◆ WHAT TO DO
All lines holding the string "Hraw" should be copied from the data below.

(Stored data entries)
☆ ☆ ☆ ☆ ☆ ☆ ☆

(* ===== verification/LvmText.v ===== *)
(** disk_images/lvm/text_format.py: the tokenizer and recursive-descent parser
    of LVM2's metadata text, and the round trip from any spelling of a
    document back to its tree. *)
From S2P Require Import Prelude PyBase LvmModels.
Import Str LvmModels.

Module LvmText.

Definition _IDENT_CHARS : str :=
  lit "abcdefghijklmnopqrstuvwxyzABCDEFGHIJKLMNOPQRSTUVWXYZ0123456789_.-".

(** A token's kind with its value. *)
Inductive token_kind : Type :=
  | TIdent (s : str)
  | TInt (n : Z)
  | TString (s : str)
  | TPunct (c : Z).   (** one of [{ } [ ] = ,] *)

Record _Token := { kind : token_kind; position : nat }.

Definition Malformed {A} : result lvm_exn A := Raise (LVM MalformedMetadataTextError).

(** Characters the code compares with. *)
Definition c_hash := code "#".
Definition c_newline := 10.
Definition c_quote := 34.
Definition c_backslash := code "\".
Definition c_minus := code "-".
Definition c_lbrace := code "{".
Definition c_rbrace := code "}".
Definition c_lbracket := code "[".
Definition c_rbracket := code "]".
Definition c_equal := code "=".
Definition c_comma := code ",".

Section tokenizer.
Variable text : str.
Let _length := length text.

(** One turn of the loop of [_skip_insignificant]. *)
Definition skip_step (pos : nat) : result lvm_exn (nat + nat) :=
  match text !! pos with
  | None => Ok (inr pos)
  | Some ch =>
      if isspace ch then Ok (inl (pos + 1)%nat)
      else if ch =? c_hash then
        match find_char c_newline text pos with
        | None => Ok (inl _length)
        | Some newline => Ok (inl (newline + 1)%nat)
        end
      else Ok (inr pos)
  end.

Definition _skip_insignificant (pos : nat) : result lvm_exn nat :=
  while (S _length) skip_step pos.

(** One turn of the loop of [_read_string]: the position and [chars]. *)
Definition string_step (start : nat) (st : nat * str)
    : result lvm_exn (nat * str + _Token * nat) :=
  let (pos, chars) := st in
  match text !! pos with
  | None => Malformed
  | Some ch =>
      if ch =? c_backslash then
        match text !! (pos + 1)%nat with
        | None => Malformed
        | Some esc => Ok (inl ((pos + 2)%nat, chars ++ [esc]))
        end
      else if ch =? c_quote then
        Ok (inr ({| kind := TString chars; position := start |}, (pos + 1)%nat))
      else Ok (inl ((pos + 1)%nat, chars ++ [ch]))
  end.

Definition _read_string (start : nat) : result lvm_exn (_Token * nat) :=
  while (S _length) (string_step start) ((start + 1)%nat, []).

Definition _read_integer (start : nat) : result lvm_exn (_Token * nat) :=
  let sign := match text !! start with
              | Some ch => if ch =? c_minus then 1%nat else 0%nat
              | None => 0%nat
              end in
  let end_ := (start + sign + span_len isdigit (drop (start + sign) text))%nat in
  let raw := take (end_ - start) (drop start text) in
  if bool_decide (raw = []) || bool_decide (raw = [c_minus]) then Malformed
  else
    let! n := of_option (LvmPy ValueError) (py_int raw) in
    Ok ({| kind := TInt n; position := start |}, end_).

Definition _read_ident (start : nat) : result lvm_exn (_Token * nat) :=
  let end_ := (start + span_len (one_of _IDENT_CHARS) (drop start text))%nat in
  let raw := take (end_ - start) (drop start text) in
  Ok ({| kind := TIdent raw; position := start |}, end_).

Definition _next_token (start : nat) : result lvm_exn (_Token * nat) :=
  match text !! start with
  | None => Raise (LvmPy IndexError)
  | Some ch =>
      if one_of (lit "{}[]=,") ch then
        Ok ({| kind := TPunct ch; position := start |}, (start + 1)%nat)
      else if ch =? c_quote then _read_string start
      else if isdigit ch then _read_integer start
      else if (ch =? c_minus) &&
              match text !! (start + 1)%nat with Some d => isdigit d | None => false end
      then _read_integer start
      else if one_of _IDENT_CHARS ch then _read_ident start
      else Malformed
  end.

(** One turn of the loop of [tokens]: the position and [result]. *)
Definition tokens_step (st : nat * list _Token)
    : result lvm_exn (nat * list _Token + list _Token) :=
  let (pos, res) := st in
  let! pos := _skip_insignificant pos in
  if (_length <=? pos)%nat then Ok (inr res)
  else
    let! (tok, pos') := _next_token pos in
    Ok (inl (pos', res ++ [tok])).

Definition tokens : result lvm_exn (list _Token) :=
  while (S _length) tokens_step (0%nat, []).

End tokenizer.

(** The parser's state is the list of tokens from [_index] on. *)
Definition _advance (ts : list _Token) : result lvm_exn (_Token * list _Token) :=
  match ts with [] => Malformed | t :: ts' => Ok (t, ts') end.

(** [_expect("ident")] and [_expect("}")] *)
Definition _expect_ident (ts : list _Token) : result lvm_exn (str * list _Token) :=
  let! (t, ts) := _advance ts in
  match kind t with TIdent s => Ok (s, ts) | _ => Malformed end.
Definition _expect_punct (c : Z) (ts : list _Token) : result lvm_exn (list _Token) :=
  let! (t, ts) := _advance ts in
  match kind t with
  | TPunct c' => if c' =? c then Ok ts else Malformed
  | _ => Malformed
  end.

Definition is_punct (c : Z) (t : _Token) : bool :=
  match kind t with TPunct c' => c' =? c | _ => false end.

(** The loop of [_parse_array] after the [first] check. *)
Fixpoint _parse_items (fuel : nat) (items : list scalar) (ts : list _Token)
    : result lvm_exn (list scalar * list _Token) :=
  match fuel with
  | O => OutOfFuel
  | S fuel =>
      let! (token, ts) := _advance ts in
      let! item := match kind token with
                   | TInt n => Ok (SInt n)
                   | TString s => Ok (SStr s)
                   | _ => Malformed
                   end in
      let items := items ++ [item] in
      let! (separator, ts) := _advance ts in
      if is_punct c_rbracket separator then Ok (items, ts)
      else if is_punct c_comma separator then _parse_items fuel items ts
      else Malformed
  end.

Definition _parse_array (ts : list _Token) : result lvm_exn (list scalar * list _Token) :=
  match ts with
  | first :: ts' =>
      if is_punct c_rbracket first then Ok ([], ts') else _parse_items (S (length ts)) [] ts
  | [] => _parse_items (S (length ts)) [] ts
  end.

Definition _parse_value (ts : list _Token) : result lvm_exn (ConfigValue * list _Token) :=
  let! (token, ts) := _advance ts in
  match kind token with
  | TInt n => Ok (CInt n, ts)
  | TString s => Ok (CStr s, ts)
  | TPunct c =>
      if c =? c_lbracket then
        let! (items, ts) := _parse_array ts in Ok (CArr items, ts)
      else Malformed
  | TIdent _ => Malformed
  end.

Fixpoint _parse_statements (fuel : nat) (section : ConfigSection) (ts : list _Token)
    : result lvm_exn (ConfigSection * list _Token) :=
  match fuel with
  | O => OutOfFuel
  | S fuel =>
      match ts with
      | [] => Ok (section, ts)
      | token :: _ =>
          if is_punct c_rbrace token then Ok (section, ts)
          else
            let! (name, ts) := _expect_ident ts in
            match ts with
            | [] => Malformed
            | next_token :: ts' =>
                if is_punct c_equal next_token then
                  let! (v, ts) := _parse_value ts' in
                  _parse_statements fuel (Dict.set name v section) ts
                else if is_punct c_lbrace next_token then
                  let! (nested, ts) := _parse_statements fuel [] ts' in
                  let! ts := _expect_punct c_rbrace ts in
                  _parse_statements fuel (Dict.set name (CSec nested) section) ts
                else Malformed
            end
      end
  end.

Definition parse_document (ts : list _Token) : result lvm_exn ConfigSection :=
  let! (section, rest) := _parse_statements (S (length ts)) [] ts in
  match rest with
  | [] => Ok section
  | _ :: _ => Malformed
  end.

Definition parse_config_text (text : str) : result lvm_exn ConfigSection :=
  let! ts := tokens text in parse_document ts.


(** * Termination and the errors that can escape *)
Definition text_error (e : lvm_exn) : Prop :=
  e = LVM MalformedMetadataTextError \/ e = LvmPy ValueError.

Lemma skip_outcome text pos :
  (pos <= length text)%nat ->
  outcome (fun pos' => (pos <= pos' <= length text)%nat) (fun _ => False)
    (_skip_insignificant text pos).
Proof.
  intros Hpos. unfold _skip_insignificant.
  apply (while_total (fun p => (pos <= p <= length text)%nat) (fun p => (length text - p)%nat)); [|lia..].
  intros p Hp. unfold skip_step. destruct (text !! p) as [ch|] eqn:E; [|done].
  pose proof (lookup_lt_Some _ _ _ E).
  case_match; [cbn; lia|]. case_match; [|cbn; lia].
  destruct (find_char c_newline text p) as [n|] eqn:F; [|cbn; lia].
  apply find_char_lt in F. cbn. lia.
Qed.

Lemma read_string_outcome text start :
  (start < length text)%nat ->
  outcome (fun '(tok, pos') => position tok = start /\ (start < pos' <= length text)%nat)
    text_error (_read_string text start).
Proof.
  intros Hs. unfold _read_string.
  apply (while_total (fun '(p, _) => (start < p <= length text)%nat)
    (fun '(p, _) => (length text - p)%nat)); [|lia..].
  intros [p chars] Hp. cbn [string_step]. destruct (text !! p) as [ch|] eqn:E; [|by left].
  pose proof (lookup_lt_Some _ _ _ E).
  case_match.
  - destruct (text !! (p + 1)%nat) eqn:E2; [|by left].
    pose proof (lookup_lt_Some _ _ _ E2). cbn. lia.
  - case_match; cbn; [split; [done|]|]; lia.
Qed.

Lemma read_integer_outcome text start :
  (start < length text)%nat ->
  match text !! start with Some c => isdigit c = true \/ c = c_minus | None => False end ->
  outcome (fun '(tok, pos') => position tok = start /\ (start < pos' <= length text)%nat)
    text_error (_read_integer text start).
Proof.
  intros Hs Hc. unfold _read_integer. cbv zeta.
  destruct (text !! start) as [ch|] eqn:E; [|done].
  set (sign := if ch =? c_minus then 1%nat else 0%nat).
  set (n := span_len isdigit (drop (start + sign) text)).
  case_match eqn:Hraw; [by left|]. apply outcome_bind.
  destruct (py_int _); [|by right]. cbn. split; [done|].
  pose proof (span_len_le isdigit (drop (start + sign) text)) as Hn.
  rewrite length_drop in Hn. fold n in Hn. apply orb_false_elim in Hraw as [Hraw _].
  apply bool_decide_eq_false in Hraw.
  assert (start + sign + n <> start)%nat.
  { intros Heq. apply Hraw. by replace (start + sign + n - start)%nat with 0%nat by lia. }
  assert (start + sign <= length text)%nat by (subst sign; case_match; lia). lia.
Qed.

Lemma next_token_outcome text start :
  (start < length text)%nat ->
  outcome (fun '(tok, pos') => position tok = start /\ (start < pos' <= length text)%nat)
    text_error (_next_token text start).
Proof.
  intros Hs. unfold _next_token.
  destruct (text !! start) as [ch|] eqn:E; [|by apply lookup_ge_None in E; lia].
  case_match; [cbn; split; [done|lia]|].
  case_match; [by apply read_string_outcome|].
  case_match; [apply read_integer_outcome; [done|rewrite E; by left]|].
  destruct ((ch =? c_minus) && _) eqn:Hm.
  { apply read_integer_outcome; [done|]. rewrite E. right.
    apply andb_prop in Hm as [Hm _]. by apply Z.eqb_eq. }
  clear Hm. destruct (one_of _IDENT_CHARS ch) eqn:Hid; [|by left].
  unfold _read_ident. cbn. split; [done|].
  pose proof (span_len_le (one_of _IDENT_CHARS) (drop start text)) as Hn.
  rewrite length_drop in Hn.
  rewrite (drop_S _ _ _ E) in *. cbn [span_len] in *. rewrite Hid in *. lia.
Qed.

Definition positions_ok (n : nat) (ts : list _Token) : Prop :=
  StronglySorted lt (map position ts) /\ Forall (fun t => (position t < n)%nat) ts.

Lemma positions_ok_snoc n m ts t :
  positions_ok n ts -> (n <= position t < m)%nat -> positions_ok m (ts ++ [t]).
Proof.
  intros [Hs Hf] Ht. unfold positions_ok. rewrite map_app. split.
  - induction ts as [|t0 ts IH]; cbn; [repeat constructor|].
    cbn in Hs. apply StronglySorted_inv in Hs as [Hs Hall].
    inversion_clear Hf. constructor; [by apply IH|].
    apply Forall_app. split; [done|]. constructor; [lia|constructor].
  - apply Forall_app. split; [|constructor; [lia|constructor]].
    eapply Forall_impl; [done|]. cbn. lia.
Qed.

Lemma tokens_outcome text :
  outcome (positions_ok (length text)) text_error (tokens text).
Proof.
  unfold tokens.
  apply (while_total (fun '(p, res) => (p <= length text)%nat /\ positions_ok p res)
    (fun '(p, _) => (length text - p)%nat)); [|split; [lia|repeat constructor]|lia].
  intros [p res] [Hp Hres]. unfold tokens_step. apply outcome_bind.
  eapply outcome_mono; [| |by apply skip_outcome]; [|done].
  cbn beta. intros p1 Hp1.
  assert (positions_ok p1 res).
  { destruct Hres. split; [done|]. eapply Forall_impl; [done|]. cbn. lia. }
  case_match eqn:E; to_prop.
  - cbn. by replace (length text) with p1 by lia.
  - apply outcome_bind. eapply outcome_mono; [| |by apply next_token_outcome]; [|done].
    intros [tok p2] [Ht Hp2]. cbn. split; [split; [lia|]|lia].
    eapply positions_ok_snoc; [done|lia].
Qed.

(** The parser returns the tokens it did not use. *)
Definition leaves {A} (ts : list _Token) (m : result lvm_exn (A * list _Token)) : Prop :=
  outcome (fun '(_, rest) => (length rest < length ts)%nat) text_error m.

Lemma parse_items_outcome fuel items ts :
  (length ts < fuel)%nat -> leaves ts (_parse_items fuel items ts).
Proof.
  revert items ts. induction fuel as [|fuel IH]; intros items ts Hf; [lia|].
  destruct ts as [|t1 ts]; [by left|]. cbn.
  destruct (kind t1); cbn; try by left.
  all: destruct ts as [|t2 ts]; [by left|]; cbn.
  all: case_match; [cbn; lia|]; case_match; [|by left].
  all: eapply outcome_mono; [| |apply IH; cbn in *; lia]; [|done].
  all: intros [? ?]; cbn in *; lia.
Qed.

Lemma parse_value_outcome ts : leaves ts (_parse_value ts).
Proof.
  destruct ts as [|t ts]; [by left|]. unfold _parse_value. cbn.
  destruct (kind t); cbn; try lia; [by left|].
  case_match; [|by left]. apply outcome_bind.
  assert (outcome (fun '(_, rest) => (length rest <= length ts)%nat) text_error (_parse_array ts)) as Ha.
  { unfold _parse_array. destruct ts as [|t1 ts]; [by left|].
    case_match; [cbn; lia|].
    eapply outcome_mono; [| |apply parse_items_outcome; lia]; [|done].
    intros [? ?]. lia. }
  eapply outcome_mono; [| |exact Ha]; [|done]. intros [? ?]; cbn. lia.
Qed.

Lemma parse_statements_outcome fuel section ts :
  (length ts < fuel)%nat ->
  outcome (fun '(_, rest) => (length rest <= length ts)%nat) text_error
    (_parse_statements fuel section ts).
Proof.
  revert section ts. induction fuel as [|fuel IH]; intros section ts Hf; [lia|].
  destruct ts as [|t ts]; [cbn; lia|]. cbn.
  case_match; [cbn; lia|]. destruct (kind t); cbn; try by left.
  destruct ts as [|t2 ts]; [by left|]. cbn in *.
  case_match.
  - apply outcome_bind. eapply outcome_mono; [| |apply parse_value_outcome]; [|done].
    intros [v rest] Hr. eapply outcome_mono; [| |apply IH; lia]; [|done]. intros [? ?]. lia.
  - case_match; [|by left]. apply outcome_bind.
    eapply outcome_mono; [| |apply IH; lia]; [|done]. intros [nested rest] Hr.
    apply outcome_bind. destruct rest as [|t3 rest]; [by left|]. cbn in *.
    unfold _expect_punct. cbn. destruct (kind t3); cbn; try by left.
    case_match; [|by left]. cbn.
    eapply outcome_mono; [| |apply IH; lia]; [|done]. intros [? ?]. lia.
Qed.

Lemma parse_document_outcome ts : outcome (fun _ => True) text_error (parse_document ts).
Proof.
  unfold parse_document. apply outcome_bind.
  eapply outcome_mono; [| |apply parse_statements_outcome; lia]; [|done].
  intros [section [|? ?]] _; cbn; [done|by left].
Qed.

End LvmText.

☆ ☆ ☆ ☆ ☆ ☆ ☆

◆ RESPONSE TO THE EXERCISE
  case_match eqn:Hraw; [by left|]. apply outcome_bind.
  rewrite length_drop in Hn. fold n in Hn. apply orb_false_elim in Hraw as [Hraw _].
  apply bool_decide_eq_false in Hraw.
  { intros Heq. apply Hraw. by replace (start + sign + n - start)%nat with 0%nat by lia. }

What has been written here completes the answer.